→ Work required
Show every line below where "OtherValueError" appears.

→ Extracted material

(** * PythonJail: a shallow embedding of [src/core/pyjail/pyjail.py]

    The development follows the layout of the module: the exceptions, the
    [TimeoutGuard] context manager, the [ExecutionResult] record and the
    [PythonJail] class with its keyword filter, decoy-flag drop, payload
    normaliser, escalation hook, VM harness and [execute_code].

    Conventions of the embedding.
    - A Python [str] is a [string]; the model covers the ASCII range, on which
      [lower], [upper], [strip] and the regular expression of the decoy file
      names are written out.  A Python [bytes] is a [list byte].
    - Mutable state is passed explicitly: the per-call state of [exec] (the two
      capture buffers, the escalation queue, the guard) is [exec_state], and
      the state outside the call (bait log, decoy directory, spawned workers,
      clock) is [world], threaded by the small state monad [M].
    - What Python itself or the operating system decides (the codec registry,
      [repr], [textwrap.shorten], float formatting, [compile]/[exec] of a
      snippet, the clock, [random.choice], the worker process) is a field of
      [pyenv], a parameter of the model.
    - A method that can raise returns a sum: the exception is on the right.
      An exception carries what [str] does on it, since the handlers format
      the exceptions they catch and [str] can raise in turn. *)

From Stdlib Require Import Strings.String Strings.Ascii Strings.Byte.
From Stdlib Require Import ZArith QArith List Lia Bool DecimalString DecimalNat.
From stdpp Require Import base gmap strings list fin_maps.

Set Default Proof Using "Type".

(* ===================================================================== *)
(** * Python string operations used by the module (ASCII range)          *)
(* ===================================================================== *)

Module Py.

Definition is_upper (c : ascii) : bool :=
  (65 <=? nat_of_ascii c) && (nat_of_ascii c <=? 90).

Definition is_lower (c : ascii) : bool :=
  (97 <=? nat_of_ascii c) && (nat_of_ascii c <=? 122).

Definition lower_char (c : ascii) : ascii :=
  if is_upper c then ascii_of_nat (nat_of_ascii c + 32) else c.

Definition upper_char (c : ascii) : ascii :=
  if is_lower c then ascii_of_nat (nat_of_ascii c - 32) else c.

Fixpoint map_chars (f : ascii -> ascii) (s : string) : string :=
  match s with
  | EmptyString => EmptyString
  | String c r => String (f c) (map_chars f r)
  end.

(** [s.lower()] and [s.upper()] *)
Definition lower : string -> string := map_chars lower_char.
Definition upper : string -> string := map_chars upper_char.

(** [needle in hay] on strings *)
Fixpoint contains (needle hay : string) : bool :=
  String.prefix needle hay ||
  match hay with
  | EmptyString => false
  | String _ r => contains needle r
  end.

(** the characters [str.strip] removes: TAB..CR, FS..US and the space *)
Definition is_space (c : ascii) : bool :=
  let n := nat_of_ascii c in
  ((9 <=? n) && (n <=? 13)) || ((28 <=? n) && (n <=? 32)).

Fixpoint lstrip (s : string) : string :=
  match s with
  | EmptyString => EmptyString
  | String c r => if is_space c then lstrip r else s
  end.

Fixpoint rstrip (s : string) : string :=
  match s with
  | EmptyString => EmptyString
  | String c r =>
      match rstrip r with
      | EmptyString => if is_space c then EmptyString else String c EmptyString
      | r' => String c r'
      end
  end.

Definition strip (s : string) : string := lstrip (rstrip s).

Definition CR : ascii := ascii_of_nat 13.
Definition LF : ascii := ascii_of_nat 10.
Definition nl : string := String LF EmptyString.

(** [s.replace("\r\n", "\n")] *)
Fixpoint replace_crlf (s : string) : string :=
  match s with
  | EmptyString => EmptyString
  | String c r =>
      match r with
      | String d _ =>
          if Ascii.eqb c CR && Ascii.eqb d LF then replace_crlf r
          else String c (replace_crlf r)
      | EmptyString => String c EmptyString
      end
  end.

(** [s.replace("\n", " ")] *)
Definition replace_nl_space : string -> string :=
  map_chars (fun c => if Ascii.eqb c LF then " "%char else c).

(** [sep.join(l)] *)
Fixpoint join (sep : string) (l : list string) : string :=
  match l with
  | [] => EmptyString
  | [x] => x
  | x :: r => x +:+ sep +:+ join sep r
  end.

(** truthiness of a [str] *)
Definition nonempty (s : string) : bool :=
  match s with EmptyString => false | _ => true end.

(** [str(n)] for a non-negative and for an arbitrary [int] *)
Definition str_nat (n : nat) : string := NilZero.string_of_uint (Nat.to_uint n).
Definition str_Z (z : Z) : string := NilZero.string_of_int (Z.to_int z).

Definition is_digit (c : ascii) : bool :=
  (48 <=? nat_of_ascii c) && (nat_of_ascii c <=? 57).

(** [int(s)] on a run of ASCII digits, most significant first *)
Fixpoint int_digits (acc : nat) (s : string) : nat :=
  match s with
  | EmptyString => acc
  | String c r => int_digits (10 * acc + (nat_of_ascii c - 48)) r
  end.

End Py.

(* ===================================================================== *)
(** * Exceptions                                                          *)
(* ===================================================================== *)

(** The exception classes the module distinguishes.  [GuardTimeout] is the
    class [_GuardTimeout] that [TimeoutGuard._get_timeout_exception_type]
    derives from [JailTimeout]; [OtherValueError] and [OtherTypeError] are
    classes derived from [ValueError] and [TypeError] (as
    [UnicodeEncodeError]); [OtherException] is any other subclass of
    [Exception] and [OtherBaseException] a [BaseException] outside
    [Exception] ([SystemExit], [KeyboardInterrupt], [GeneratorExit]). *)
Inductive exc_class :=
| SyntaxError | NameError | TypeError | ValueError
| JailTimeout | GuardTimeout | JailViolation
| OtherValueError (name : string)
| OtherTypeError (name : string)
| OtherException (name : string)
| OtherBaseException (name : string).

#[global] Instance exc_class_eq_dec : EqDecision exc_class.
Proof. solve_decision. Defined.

→ Solution to this problem
    derives from [JailTimeout]; [OtherValueError] and [OtherTypeError] are
| OtherValueError (name : string)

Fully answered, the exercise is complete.